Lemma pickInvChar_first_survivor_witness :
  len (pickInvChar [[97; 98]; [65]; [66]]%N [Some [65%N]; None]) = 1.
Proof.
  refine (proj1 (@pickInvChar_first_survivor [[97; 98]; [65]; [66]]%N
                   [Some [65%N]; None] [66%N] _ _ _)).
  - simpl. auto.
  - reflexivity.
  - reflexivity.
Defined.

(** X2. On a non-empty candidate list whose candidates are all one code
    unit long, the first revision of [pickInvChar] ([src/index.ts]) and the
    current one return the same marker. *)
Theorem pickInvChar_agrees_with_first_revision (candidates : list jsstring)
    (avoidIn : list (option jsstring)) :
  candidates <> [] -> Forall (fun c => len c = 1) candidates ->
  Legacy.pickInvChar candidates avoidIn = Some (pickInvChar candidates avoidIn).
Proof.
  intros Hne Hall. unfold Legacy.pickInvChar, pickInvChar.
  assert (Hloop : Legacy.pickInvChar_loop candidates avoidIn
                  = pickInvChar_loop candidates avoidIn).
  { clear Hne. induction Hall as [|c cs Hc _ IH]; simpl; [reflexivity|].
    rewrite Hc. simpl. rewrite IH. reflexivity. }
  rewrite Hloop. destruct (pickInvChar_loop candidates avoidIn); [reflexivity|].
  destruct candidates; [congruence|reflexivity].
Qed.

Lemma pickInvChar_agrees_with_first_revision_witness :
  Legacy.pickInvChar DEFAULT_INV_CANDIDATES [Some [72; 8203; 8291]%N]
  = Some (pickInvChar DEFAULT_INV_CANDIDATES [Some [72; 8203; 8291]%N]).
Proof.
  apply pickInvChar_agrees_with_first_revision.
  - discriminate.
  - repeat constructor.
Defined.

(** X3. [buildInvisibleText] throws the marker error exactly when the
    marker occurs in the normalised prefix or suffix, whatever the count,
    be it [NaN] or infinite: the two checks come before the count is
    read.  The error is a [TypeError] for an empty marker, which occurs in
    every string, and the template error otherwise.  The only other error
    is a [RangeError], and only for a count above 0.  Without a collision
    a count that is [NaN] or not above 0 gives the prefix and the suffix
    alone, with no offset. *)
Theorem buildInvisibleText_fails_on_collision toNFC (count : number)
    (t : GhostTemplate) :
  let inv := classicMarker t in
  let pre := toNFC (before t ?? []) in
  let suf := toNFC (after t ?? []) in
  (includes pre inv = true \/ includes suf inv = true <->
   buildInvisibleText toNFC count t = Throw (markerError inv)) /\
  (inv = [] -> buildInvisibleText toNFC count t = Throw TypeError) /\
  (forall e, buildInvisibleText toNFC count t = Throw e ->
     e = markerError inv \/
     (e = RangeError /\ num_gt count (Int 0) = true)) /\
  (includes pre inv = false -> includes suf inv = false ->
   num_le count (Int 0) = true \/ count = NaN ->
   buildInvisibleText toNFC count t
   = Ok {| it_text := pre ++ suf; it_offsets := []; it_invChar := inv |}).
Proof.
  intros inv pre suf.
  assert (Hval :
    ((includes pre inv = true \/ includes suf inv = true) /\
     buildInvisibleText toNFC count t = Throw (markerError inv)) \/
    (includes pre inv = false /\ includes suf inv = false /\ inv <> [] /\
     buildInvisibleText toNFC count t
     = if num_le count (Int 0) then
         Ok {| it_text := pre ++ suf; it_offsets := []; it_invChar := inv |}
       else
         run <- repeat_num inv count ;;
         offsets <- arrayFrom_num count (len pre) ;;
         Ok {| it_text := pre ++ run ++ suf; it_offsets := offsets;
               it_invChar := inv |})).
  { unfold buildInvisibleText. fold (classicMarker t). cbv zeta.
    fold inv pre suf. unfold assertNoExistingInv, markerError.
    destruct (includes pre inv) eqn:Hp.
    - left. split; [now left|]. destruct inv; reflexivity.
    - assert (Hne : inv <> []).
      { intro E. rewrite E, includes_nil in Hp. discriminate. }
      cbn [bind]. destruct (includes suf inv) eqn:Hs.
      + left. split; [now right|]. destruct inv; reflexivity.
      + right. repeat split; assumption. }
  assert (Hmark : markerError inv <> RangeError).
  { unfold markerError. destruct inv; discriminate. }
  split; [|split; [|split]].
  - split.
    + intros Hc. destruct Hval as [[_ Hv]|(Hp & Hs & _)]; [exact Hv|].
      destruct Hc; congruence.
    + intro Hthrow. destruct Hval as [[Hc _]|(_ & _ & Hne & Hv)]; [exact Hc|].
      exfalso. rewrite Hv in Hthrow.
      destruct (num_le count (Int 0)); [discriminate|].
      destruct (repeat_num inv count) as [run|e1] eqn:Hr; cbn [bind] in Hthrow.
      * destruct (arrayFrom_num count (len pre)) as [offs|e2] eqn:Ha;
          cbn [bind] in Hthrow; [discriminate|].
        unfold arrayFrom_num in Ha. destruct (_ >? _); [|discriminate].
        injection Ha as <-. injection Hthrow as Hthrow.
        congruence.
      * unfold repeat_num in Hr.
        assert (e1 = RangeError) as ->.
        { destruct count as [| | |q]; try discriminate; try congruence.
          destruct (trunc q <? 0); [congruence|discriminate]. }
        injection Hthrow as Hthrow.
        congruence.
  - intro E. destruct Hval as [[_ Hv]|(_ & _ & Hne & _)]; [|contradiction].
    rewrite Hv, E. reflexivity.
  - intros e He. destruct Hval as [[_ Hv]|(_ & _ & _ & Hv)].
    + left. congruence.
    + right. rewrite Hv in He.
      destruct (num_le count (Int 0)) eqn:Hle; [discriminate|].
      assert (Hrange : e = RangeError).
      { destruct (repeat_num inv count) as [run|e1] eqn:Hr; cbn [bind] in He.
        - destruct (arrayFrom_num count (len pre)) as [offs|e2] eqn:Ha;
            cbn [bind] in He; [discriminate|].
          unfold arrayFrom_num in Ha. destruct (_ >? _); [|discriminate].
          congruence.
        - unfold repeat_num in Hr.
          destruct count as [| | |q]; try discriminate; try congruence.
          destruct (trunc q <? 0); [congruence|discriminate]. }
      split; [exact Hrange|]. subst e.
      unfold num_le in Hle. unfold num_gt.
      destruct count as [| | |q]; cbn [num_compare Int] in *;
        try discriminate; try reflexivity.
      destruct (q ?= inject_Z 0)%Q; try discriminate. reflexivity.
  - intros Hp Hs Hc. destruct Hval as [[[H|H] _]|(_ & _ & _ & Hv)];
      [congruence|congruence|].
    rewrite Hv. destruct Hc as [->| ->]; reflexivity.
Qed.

Task item:
For the records above, state how many lines contain "bind". Add nothing to the number.

Task result:
5